Task: Wherever "eauto" appears in a line of the listing, that line should be returned.
[Start of Attachment]
(* ===== verification/RBCheck.v ===== *)
(** * What the traversals and self-checks of a red-black tree compute

    The entries in order and by level, and the two red-black conditions as
    boolean functions; [rb_check] is shown to decide [tree_ok].  Both trees'
    read-only operations return these functions of the represented tree. *)
From stdpp Require Import base sets list.
From S2P Require Import Prelude OrderedMap RBTheory.

(** ** What the operations compute *)
Section specs.
Context {K V : Type}.
Implicit Types (t a b u : tree K V) (ctx : list (frame K V)).

(** The printed entries, in order. *)
Fixpoint ents t : list (K * V * Color) :=
  match t with E => [] | T c _ k v a b => ents a ++ (k, v, c) :: ents b end.
(** The entries after the hole of a path. *)
Fixpoint cents ctx : list (K * V * Color) :=
  match ctx with
  | [] => []
  | Frame Left c _ k v b :: ctx' => (k, v, c) :: ents b ++ cents ctx'
  | Frame Right _ _ _ _ _ :: ctx' => cents ctx'
  end.

(** The entries by depth. *)
Fixpoint zip_app {X} (p q : list (list X)) : list (list X) :=
  match p, q with
  | x :: p', y :: q' => (x ++ y) :: zip_app p' q'
  | [], _ => q
  | _, [] => p
  end.
Fixpoint levels t : list (list (K * V * Color)) :=
  match t with E => [] | T c _ k v a b => [(k, v, c)] :: zip_app (levels a) (levels b) end.

Fixpoint red_ok t : bool :=
  match t with
  | E => true
  | T c _ _ _ a b =>
      bool_decide (c = RED → color a = BLACK ∧ color b = BLACK) && (red_ok a && red_ok b)
  end.
(** The number of black nodes above each leaf, from left to right. *)
Fixpoint leaves t (n : Z) : list Z :=
  match t with
  | E => [n]
  | T c _ _ _ a b =>
      let n' := if bool_decide (c = BLACK) then (n + 1)%Z else n in
      leaves a n' ++ leaves b n'
  end.
Definition all_same (l : list Z) : bool :=
  match l with [] => true | x :: l' => forallb (λ c, bool_decide (c = x)) l' end.
(** The verdict of [verifyRBProperties]. *)
Definition rb_check t : bool :=
  bool_decide (color t = BLACK) && (red_ok t && all_same (leaves t 0)).

Lemma ents_elems t : (ents t).*1 = elems t.
Proof. induction t; simpl; [done|]. by rewrite fmap_app, fmap_cons, IHt1, IHt2. Qed.

Lemma length_ents t : length (ents t) = tsize t.
Proof. rewrite tsize_elems, <-ents_elems. by rewrite length_fmap. Qed.

(** *** [rb_check] decides the red-black properties *)
Lemma leaves_ge t n x : x ∈ leaves t n → (n ≤ x)%Z.
Proof.
  revert n. induction t as [|c l k v a IHa b IHb]; intros n; simpl.
  - intros ->%list_elem_of_singleton. lia.
  - intros [Hx%IHa|Hx%IHb]%elem_of_app; case_bool_decide; lia.
Qed.

Lemma rbt_leaves n m t : rbt n t → Forall (λ x, x = m + Z.of_nat n)%Z (leaves t m).
Proof.
  revert n m. induction t as [|[] l k v a IHa b IHb]; intros n m; simpl.
  - intros ->. constructor; [lia|done].
  - intros (? & ? & _). apply Forall_app. auto.
  - intros (n' & -> & ? & ?). apply Forall_app.
    split; (eapply Forall_impl; [eauto|]); simpl; lia.
Qed.

Lemma rbt_red_ok n t : rbt n t → red_ok t = true.
Proof.
  revert n. induction t as [|[] l k v a IHa b IHb]; intros n; simpl; [done|..].
  - intros (?%IHa & ?%IHb & ? & ?). rewrite bool_decide_eq_true_2 by done. simpl. apply andb_true_iff; eauto.
  - intros (n' & -> & ?%IHa & ?%IHb). apply andb_true_iff; eauto.
Qed.

Lemma leaves_nonempty t n : leaves t n ≠ [].
Proof. revert n. induction t; intros n; simpl; [done|]. by intros [?%IHt1 _]%app_nil. Qed.

Lemma red_ok_rbt n m t :
  red_ok t = true → Forall (λ x, x = m + Z.of_nat n)%Z (leaves t m) → rbt n t.
Proof.
  revert n m. induction t as [|c l k v a IHa b IHb]; intros n m; simpl.
  - intros _ [? _]%Forall_cons. lia.
  - rewrite !andb_true_iff, bool_decide_eq_true, Forall_app. intros (Hc & Ha & Hb) [Hla Hlb].
    destruct c; simpl in *; [naive_solver|].
    assert (1 ≤ n) as Hn.
    { destruct (leaves a (m + 1)) as [|x xs] eqn:Hx; [by apply leaves_nonempty in Hx|].
      pose proof (leaves_ge a (m + 1) x). rewrite Hx in H. apply Forall_cons in Hla as [-> _].
      assert (m + 1 ≤ m + Z.of_nat n)%Z by (apply H; set_solver). lia. }
    exists (n - 1). split; [lia|]. split; [eapply IHa|eapply IHb]; try done;
      (eapply Forall_impl; [eassumption|]); simpl; intros x Hx; rewrite Hx; lia.
Qed.

Lemma all_same_Forall l : all_same l = true ↔ ∃ n, Forall (λ x, x = n) l.
Proof.
  destruct l as [|x l]; simpl.
  - split; [by exists 0%Z|done].
  - rewrite forallb_forall. setoid_rewrite Forall_cons. setoid_rewrite Forall_forall.
    setoid_rewrite bool_decide_eq_true. setoid_rewrite list_elem_of_In. naive_solver.
Qed.

(** The self-check accepts exactly the red-black trees. *)
Lemma rb_check_spec t : rb_check t = true ↔ tree_ok t.
Proof.
  unfold rb_check, tree_ok. rewrite !andb_true_iff, bool_decide_eq_true, all_same_Forall.
  split.
  - intros (Hc & Hr & n & Hn). split; [done|]. exists (Z.to_nat n).
    eapply red_ok_rbt with 0%Z; [done|].
    destruct (leaves t 0) as [|x xs] eqn:Hx; [by apply leaves_nonempty in Hx|].
    assert (0 ≤ n)%Z.
    { pose proof (leaves_ge t 0 x) as Hge. rewrite Hx in Hge.
      apply Forall_cons in Hn as [-> _]. apply Hge. set_solver. }
    rewrite <-Hx in *. eapply Forall_impl; [done|]. simpl. lia.
  - intros (Hc & n & Hn). split_and!; [done|by eapply rbt_red_ok|].
    exists (Z.of_nat n). eapply Forall_impl; [by eapply (rbt_leaves _ 0)|]. simpl. lia.
Qed.

(** *** Levels of a forest *)
Lemma zip_app_nil_r {X} (p : list (list X)) : zip_app p [] = p.
Proof. by destruct p. Qed.
Lemma zip_app_assoc {X} (p q r : list (list X)) :
  zip_app p (zip_app q r) = zip_app (zip_app p q) r.
Proof.
  revert q r. induction p as [|x p IH]; intros [|y q] [|z r]; simpl; try done.
  by rewrite app_assoc, IH.
Qed.

Lemma length_zip_app {X} (p q : list (list X)) :
  length (zip_app p q) = Nat.max (length p) (length q).
Proof. revert q. induction p as [|x p IH]; intros [|y q]; simpl; [done..|]. by rewrite IH. Qed.
Lemma length_levels t : length (levels t) = theight t.
Proof. induction t; simpl; [done|]. rewrite length_zip_app. congruence. Qed.

Lemma concat_zip_app {X} (p q : list (list X)) : concat (zip_app p q) ≡ₚ concat p ++ concat q.
Proof.
  revert q. induction p as [|x p IH]; intros [|y q]; simpl; [done|done|by rewrite app_nil_r|].
  rewrite IH. solve_Permutation.
Qed.
(** The lines of [levelOrder] hold every entry once. *)
Lemma concat_levels t : concat (levels t) ≡ₚ ents t.
Proof.
  induction t as [|c l k v a IHa b IHb]; simpl; [done|].
  rewrite concat_zip_app, IHa, IHb. solve_Permutation.
Qed.

Definition forest_levels (us : list (tree K V)) : list (list (K * V * Color)) :=
  foldr (λ u, zip_app (levels u)) [] us.
Definition root_ent t : list (K * V * Color) :=
  match t with E => [] | T c _ k v _ _ => [(k, v, c)] end.
Definition kids t : list (tree K V) :=
  match t with
  | E => []
  | T _ _ _ _ a b => (match a with E => [] | _ => [a] end) ++ (match b with E => [] | _ => [b] end)
  end.

Lemma forest_levels_app us us' :
  forest_levels (us ++ us') = zip_app (forest_levels us) (forest_levels us').
Proof. induction us; simpl; [by destruct (forest_levels us')|]. by rewrite IHus, zip_app_assoc. Qed.

Lemma forest_levels_kids u : forest_levels (kids u) = tail (levels u).
Proof.
  destruct u as [|c l k v a b]; [done|]. simpl. rewrite forest_levels_app.
  destruct a, b; simpl; rewrite ?zip_app_nil_r; done.
Qed.

(** The first line of a forest is its roots, the others are those of the
    children. *)
Lemma forest_levels_step us :
  us ≠ [] → Forall (λ u, u ≠ E) us →
  forest_levels us = concat (root_ent <$> us) :: forest_levels (us ≫= kids).
Proof.
  induction us as [|u us IH]; [done|]. intros _ [Hu Hus]%Forall_cons.
  destruct u as [|c l k v a b]; [done|]. cbn [mbind list_bind].
  rewrite forest_levels_app, forest_levels_kids. simpl.
  destruct us as [|u' us]; [simpl; by rewrite zip_app_nil_r|].
  rewrite IH by done. done.
Qed.
End specs.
[End of Attachment]
Your response:
    split; (eapply Forall_impl; [eauto|]); simpl; lia.
  - intros (?%IHa & ?%IHb & ? & ?). rewrite bool_decide_eq_true_2 by done. simpl. apply andb_true_iff; eauto.
  - intros (n' & -> & ?%IHa & ?%IHb). apply andb_true_iff; eauto.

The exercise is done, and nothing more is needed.